いく五百野(イオノ)こえさりゆかばかなしみのはてなむくにぞ(牧水本歌)

 と書いてあった。薄れかけたインクの文字は母の手ではなかった。牧水本歌の見当はつかなかったけれども、漢字に振ってある『イオノ』というルビの響きが頭に残り、ふるえるような悲しみを覚えた。
 男は父にまちがいないと思った。気取った表情の奥に、無邪気な男だけがそこに安住していられるような澄んだプライドをたたえていた。顔の造りも髪型も、裕次郎とは似ても似つかなかったけれども、裕次郎よりも静かで知的な人物に見えた。私はその写真を、そっと抽斗の奥に戻しておいた。
 母はこの一年ばかり、保土ヶ谷のコウフクジの森とか、自転車屋の二階の小汚い六畳とか、よく口にした。父の下宿は、もしかしたら保土ヶ谷日活の道なりにあるのかもしれない。私は浅間下を抜けていく市電の額に《洪福寺》と書いてあったことをあらためて思い出し、線路沿いの道を歩いていけばかならず父の下宿にたどりつけると確信した。
「大吉には養育費の支払い義務があるからね。ちゃんと居どころをかあちゃんに教えるようにってオカミから命令されてるの。住所を知らせてきたのはいいけど、養育費はさっぱり送ってこないのよ」 
 話のついでに、父と同居している芸者上がりのサトコという女をおとしめることも忘れなかった。ある夜サトコは泥酔した父を送ってきて、遠慮がちに茶の間に上がった。そうして彼に強いられるまま、母を挟んで川の字に寝た。以来、何度かかよってくるうちにようやく振舞いが図々しくなり、やがて私が生まれて半年ほどして、こっそり父を連れて出ていった……。

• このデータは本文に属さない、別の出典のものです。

(* ===== verification/X25519.v ===== *)
(** * X25519: facts of the reference ladder that both implementations use

    The clamped scalar has 255 bits, and a ladder over 256 bits ends in the same
    projective point as the one over 255: its first step scales the second
    point, and a scaled point has the same affine coordinate because the
    modulus is prime. *)

From Stdlib Require Import Ascii String Zdiv Zpow_facts.
From stdpp Require Import base numbers option sets list list_numbers strings.
From S2P Require Import Prelude Field25519 Prime25519.
#[local] Open Scope c_scope.

(** ** Bytes *)

Lemma le_value_slice l off n :
  all_bytes l = true → (off + n <= length l)%nat →
  le_value (take n (drop off l)) = le_value l / 256 ^ Z.of_nat off mod 256 ^ Z.of_nat n.
Proof.
  intros Hb Hl. assert (Hsub : ∀ k, k ⊆ l → all_bytes k = true).
  { unfold all_bytes in *. rewrite forallb_forall in Hb. intros k Hk. apply forallb_forall. intros x Hx.
    apply Hb, list_elem_of_In, Hk, list_elem_of_In, Hx. }
  assert (Hp : ∀ k, 0 < 256 ^ Z.of_nat k) by (intros; apply Z.pow_pos_nonneg; lia).
  rewrite <- (take_drop off l) at 2. rewrite le_value_app, length_take, Nat.min_l by lia.
  rewrite Z.mul_comm, Z.div_add by (specialize (Hp off); lia).
  pose proof (le_value_range (take off l) ltac:(apply Hsub, subseteq_take)) as Hr1. rewrite length_take, Nat.min_l in Hr1 by lia.
  rewrite Z.div_small, Z.add_0_l by done. rewrite <- (take_drop n (drop off l)) at 2.
  rewrite le_value_app, length_take, length_drop, Nat.min_l by lia.
  rewrite Z.mul_comm, Z.mod_add by (specialize (Hp n); lia). symmetry. apply Z.mod_small.
  pose proof (le_value_range (take n (drop off l)) ltac:(apply Hsub; etrans; [apply subseteq_take|apply subseteq_drop])) as Hr2.
  by rewrite length_take, length_drop, Nat.min_l in Hr2 by lia.
Qed.

(** Bits [k] to [k + 50] of [x], read through a 64-bit word that starts at bit [k - s]. *)
Lemma le_bytes_cat n m a b :
  0 <= a < 256 ^ Z.of_nat n → le_bytes n a ++ le_bytes m b = le_bytes (n + m) (a + 256 ^ Z.of_nat n * b).
Proof.
  intros Ha. rewrite le_bytes_app. f_equal.
  - rewrite <- (le_bytes_mod n (a + _) 1) by lia. f_equal. rewrite Z.mul_1_r.
    apply (Z.mod_unique_pos _ _ b); lia.
  - f_equal. apply (Z.div_unique_pos _ _ _ a); lia.
Qed.

Lemma le_bytes_value l : all_bytes l = true → le_bytes (length l) (le_value l) = l.
Proof.
  induction l as [|b l IH]; intros Hl; [done|]. rewrite all_bytes_cons, andb_true_iff, is_byte_spec in Hl.
  destruct Hl as [Hb Hl]. cbn [length le_value le_bytes]. f_equal.
  - symmetry. apply (Z.mod_unique_pos _ _ (le_value l)); lia.
  - replace ((b + 256 * le_value l) / 256) with (le_value l) by (apply (Z.div_unique_pos _ _ _ b); lia). by apply IH.
Qed.

(** ** The clamped scalar *)

Lemma le_value_testbit l i m :
  all_bytes l = true → (i < length l)%nat → 0 <= m < 8 →
  Z.testbit (le_value l) (8 * Z.of_nat i + m) = Z.testbit (at_ l i) m.
Proof.
  revert i. induction l as [|b l IH]; intros i Hl Hi Hm; [simpl in Hi; lia|].
  rewrite all_bytes_cons, andb_true_iff, is_byte_spec in Hl. destruct Hl as [Hb Hl].
  change 256 with (2 ^ 8) in *. cbn [le_value]. destruct i as [|i].
  - change (at_ (b :: l) 0) with b. rewrite Z.mul_0_r, Z.add_0_l.
    rewrite <- (Z.mod_pow2_bits_low (b + 256 * le_value l) 8) by lia.
    rewrite (Z.mul_comm 256), Z.mod_add, Z.mod_small by lia. done.
  - change (at_ (b :: l) (S i)) with (at_ l i). rewrite <- (IH i Hl) by (simpl in Hi; lia).
    replace (8 * Z.of_nat (S i) + m) with ((8 * Z.of_nat i + m) + 8) by lia.
    rewrite <- Z.shiftr_spec by lia. f_equal. rewrite Z.shiftr_div_pow2 by lia.
    change (2 ^ 8) with 256. rewrite Z.mul_comm, Z.div_add, Z.div_small by lia. lia.
Qed.

Lemma clamp_length s : length (curve25519_clamp_secret s) = length s.
Proof. unfold curve25519_clamp_secret. by rewrite !length_insert. Qed.

Lemma clamp_bytes s : all_bytes s = true → all_bytes (curve25519_clamp_secret s) = true.
Proof.
  intros Hs. unfold curve25519_clamp_secret.
  assert (Hi : ∀ l i b, all_bytes l = true → is_byte b = true → all_bytes (<[i := b]> l) = true).
  { intros l i b. unfold all_bytes. rewrite !forallb_Forall_true. intros. by apply Forall_insert. }
  assert (H0 : ∀ x, 0 <= x < 256 → is_byte (x .& 248) = true) by (apply (Z_range_check _ 0 256); reflexivity).
  assert (H1 : ∀ x, 0 <= x < 256 → is_byte ((x .& 127) .| 64) = true) by (apply (Z_range_check _ 0 256); reflexivity).
  assert (Hs' : all_bytes (<[0%nat := at_ s 0 .& 248]> s) = true) by auto using all_bytes_at.
  auto using all_bytes_at.
Qed.

(** ** Lazy swaps *)

Lemma cswap_cswap a b s : cswap a (cswap b s) = cswap (xorb b a) s.
Proof. by destruct a, b, s. Qed.

Lemma rfc_loop_ladder x_1 k n swap s : rfc_loop x_1 k n swap s = ladder x_1 k n (cswap swap s).
Proof.
  revert swap s. induction n as [|n IH]; intros swap s; [done|].
  cbn [rfc_loop ladder]. rewrite IH. unfold ladder_bit. by rewrite cswap_cswap.
Qed.

(** ** Scaled points *)

Definition scaled (s t : ladder_state) : Prop :=
  ∃ m l, (unit_p m ∧ unit_p l) ∧
    x_2 t ≡p m * x_2 s ∧ z_2 t ≡p m * z_2 s ∧ x_3 t ≡p l * x_3 s ∧ z_3 t ≡p l * z_3 s.

Lemma eqp_eq x y : x = y → x ≡p y.
Proof. by intros ->. Qed.

Lemma scaled_cswap b s t : scaled s t → scaled (cswap b s) (cswap b t).
Proof. intros (m & l & [? ?] & ?). destruct b; [exists l, m|exists m, l]; naive_solver. Qed.

Lemma scaled_step x_1 s t : scaled s t → scaled (ladder_step x_1 s) (ladder_step x_1 t).
Proof.
  intros (m & l & [Hm Hl] & H1 & H2 & H3 & H4). exists (m * m * (m * m)), (l * m * (l * m)).
  split; [by auto using unit_mul|]. cbn [ladder_step x_2 z_2 x_3 z_3].
  rewrite !eqp_mod, H1, H2, H3, H4. split_and!; apply eqp_eq; ring.
Qed.

Lemma scaled_ladder x_1 k n s t : scaled s t → scaled (ladder x_1 k n s) (ladder x_1 k n t).
Proof.
  revert s t. induction n as [|n IH]; intros s t H; [done|].
  by apply IH, scaled_cswap, scaled_step, scaled_cswap.
Qed.

Lemma ladder_result_pow s : ladder_result s ≡p x_2 s * z_2 s ^ (P25519 - 2).
Proof. unfold ladder_result. by rewrite eqp_mod, Zpow_mod_correct, eqp_mod by done. Qed.

Lemma ladder_result_eq s t :
  x_2 s * z_2 s ^ (P25519 - 2) ≡p x_2 t * z_2 t ^ (P25519 - 2) → ladder_result s = ladder_result t.
Proof.
  rewrite <- !ladder_result_pow. intros H%eqp_iff. unfold ladder_result in *. by rewrite !Zmod_mod in H.
Qed.

Lemma scaled_result s t : scaled s t → ladder_result s = ladder_result t.
Proof.
  intros (m & l & [Hm _] & H1 & H2 & _). apply ladder_result_eq. rewrite H1, H2, Z.pow_mul_l.
  pose proof (unit_fermat m Hm) as Hf. replace (P25519 - 1) with (Z.succ (P25519 - 2)) in Hf by lia.
  rewrite Z.pow_succ_r in Hf by (unfold P25519; lia).
  transitivity (m * m ^ (P25519 - 2) * (x_2 s * z_2 s ^ (P25519 - 2))); [|apply eqp_eq; ring].
  rewrite Hf. apply eqp_eq. ring.
Qed.

(** At the coordinate 0 every point of the ladder has a zero coordinate. *)
Definition degenerate (s : ladder_state) : Prop := x_2 s * z_2 s ≡p 0 ∧ x_3 s * z_3 s ≡p 0.

Lemma degenerate_ladder x_1 k n s : x_1 ≡p 0 → degenerate s → degenerate (ladder x_1 k n s).
Proof.
  intros Hx. revert s. induction n as [|n IH]; intros s Hs; [done|]. apply IH.
  set (b := Z.testbit _ _). assert (Hc : ∀ c r, degenerate r → degenerate (cswap c r)) by (intros [] r []; done).
  apply Hc. specialize (Hc b s Hs). destruct (cswap b s) as [a d e f], Hc as [H _]. cbn [x_2 z_2] in H.
  split; cbn [ladder_step x_2 z_2 x_3 z_3]; rewrite !eqp_mod.
  - transitivity (4 * (a * d) * ((a + d) * (a + d) * ((a - d) * (a - d)) * ((a + d) * (a + d) + a24 * (4 * (a * d)))));
      [apply eqp_eq; ring|]. rewrite H. apply eqp_eq. ring.
  - rewrite Hx. apply eqp_eq. ring.
Qed.

Lemma degenerate_result s : degenerate s → ladder_result s = 0.
Proof.
  intros [H _]. pose proof (ladder_result_pow s) as Hr.
  replace (P25519 - 2) with (Z.succ (P25519 - 3)) in Hr by lia. rewrite Z.pow_succ_r, Z.mul_assoc, H in Hr by (unfold P25519; lia).
  apply eqp_iff in Hr. rewrite Z.mul_0_l, Z.mod_0_l in Hr by done. unfold ladder_result in *. by rewrite Zmod_mod in Hr.
Qed.

(** ** The 256-bit ladder *)

Lemma ladder_256 x_1 k :
  Z.testbit k 255 = false → ladder_result (ladder x_1 k 256 (ladder_start x_1)) = ladder_result (rfc_loop x_1 k 255 false (ladder_start x_1)).
Proof.
  intros Hk. rewrite rfc_loop_ladder. change (cswap false ?s) with s.
  change (ladder x_1 k 256 ?s) with (ladder x_1 k 255 (ladder_bit x_1 (Z.testbit k 255) s)). rewrite Hk.
  unfold ladder_bit. change (cswap false ?s) with s.
  destruct (Z.eq_dec (x_1 mod P25519) 0) as [Hx|Hx].
  - assert (Hx0 : x_1 ≡p 0) by (by apply eqp_iff).
    assert (Hd : degenerate (ladder_start x_1)) by (split; cbn; [done|by rewrite Hx0]).
    rewrite !degenerate_result; [done|by apply degenerate_ladder|]. apply degenerate_ladder; [done|].
    by apply (degenerate_ladder x_1 0 1).
  - symmetry. apply scaled_result, scaled_ladder. exists 1, (4 * x_1).
    assert (Hu : unit_p x_1) by (intros H; by apply Hx, (proj1 (eqp_iff x_1 0))).
    split; [split; [|apply unit_mul; [|done]]; unfold unit_p; rewrite eqp_iff; by vm_compute|].
    cbn [cswap ladder_step ladder_start x_2 z_2 x_3 z_3]. rewrite !eqp_mod. split_and!; apply eqp_eq; ring.
Qed.

Lemma clamp_top_bit s :
  all_bytes s = true → length s = 32%nat → Z.testbit (le_value (curve25519_clamp_secret s)) 255 = false.
Proof.
  intros Hs Hl. change 255 with (8 * Z.of_nat 31 + 7).
  rewrite le_value_testbit by (try apply clamp_bytes; rewrite ?clamp_length; (done || lia)).
  unfold curve25519_clamp_secret, at_ at 1. rewrite list_lookup_insert_eq by (rewrite length_insert; lia).
  simpl default. by rewrite Z.lor_spec, Z.land_spec, andb_false_r.
Qed.

(** ** Powers by squaring, over any representation of the field *)

Section Powers.
Context {E : Type} (ev : E → Z) (good : E → Prop) (mul : E → E → E) (sq : E → E).
Context (mul_ok : ∀ x y, good x → good y → ev (mul x y) ≡p ev x * ev y ∧ good (mul x y)).
Context (sq_ok : ∀ x, good x → ev (sq x) ≡p ev x * ev x ∧ good (sq x)).

(** [x] is the power [k] of [v]. *)
Definition is_power (v : Z) (x : E) (k : Z) : Prop := ev x ≡p v ^ k ∧ good x ∧ 0 <= k.

Lemma power_one x : good x → is_power (ev x) x 1.
Proof. intros. split_and!; [by rewrite Z.pow_1_r|done|lia]. Qed.

Lemma power_mul v x y j k : is_power v x j → is_power v y k → is_power v (mul x y) (j + k).
Proof.
  intros (Hx & Tx & Hj) (Hy & Ty & Hk). destruct (mul_ok x y) as [Hm Tm]; [done..|].
  split_and!; [|done|lia]. by rewrite Hm, Hx, Hy, Z.pow_add_r.
Qed.

Lemma power_square v x k : is_power v x k → is_power v (sq x) (2 * k).
Proof.
  intros (Hx & Tx & Hk). destruct (sq_ok x) as [Hm Tm]; [done|].
  split_and!; [|done|lia]. rewrite Hm, Hx, <- Z.pow_add_r by done. by replace (k + k) with (2 * k) by lia.
Qed.

Lemma power_loop v n : ∀ i x k, is_power v x k →
  is_power v (for_upto i n (λ _ t, sq t) x) (2 ^ Z.of_nat n * k).
Proof.
  induction n as [|n IH]; intros i x k Hx; cbn [for_upto]; [by rewrite Z.mul_1_l|].
  replace (2 ^ Z.of_nat (S n) * k) with (2 ^ Z.of_nat n * (2 * k)).
  - apply IH. by apply power_square.
  - rewrite Nat2Z.inj_succ, Z.pow_succ_r by lia. ring.
Qed.

(** One squaring, then [for (i = 1; i <= n; ++i)]. *)
Lemma power_times v x k n :
  is_power v x k → is_power v (for_upto 1 n (λ _ t, sq t) (sq x)) (2 ^ Z.of_nat (S n) * k).
Proof.
  intros Hx. replace (2 ^ Z.of_nat (S n) * k) with (2 ^ Z.of_nat n * (2 * k)).
  - by apply power_loop, power_square.
  - rewrite Nat2Z.inj_succ, Z.pow_succ_r by lia. ring.
Qed.
End Powers.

「芸者というのは手練手管が半端じゃないし、稼ぎもいいしね。きっと大吉は、女のふところが目当てだったのよ」
 私は、稚い直観から、父はもちろんのこと、父を愛したサトコという女にも、金とは縁遠い、何か頑なで、気高い性質を見ていた。
         †
 灯ともしごろにかかって、町並が明るみ、浅間下の店通りが一本の銀色の線になって走った。裸電球に集まる人たちを避けながら歩いていくうちに、だんだん人影がまばらになり、西陽の射す土の道になった。浅間神社の林を透かして、道の上に太陽が長い冬の条を引いている。神社のふもとの空地で子供たちがフラフープをしていた。電器店に人だかりがしている。近づいてみると、明るい店内に、五、六台のテレビに並んで、白く輝く洗濯機や冷蔵庫が何台も展示されていた。店の外の高いところに据えられたテレビに、相撲中継が映っている。見覚えのある力士が台形の顔を反り上げ、勢いよくまわしを叩いた。
「栃錦!」
 彼の金剛力を示すように、尻に貼りついた絆創膏が筋肉といっしょにコリコリと動いた。
「若乃花!」 
 
 ポケットに十五円があった。私は電器店の並びのパン屋で、甘食(あましょく)を二個とコーヒー牛乳を買った。人混みからドッと歓声が立ち昇った。最後の一口を頬張り、牛乳を流しこんだ。ふと、母に置手紙をしてこなかったことを思い出した。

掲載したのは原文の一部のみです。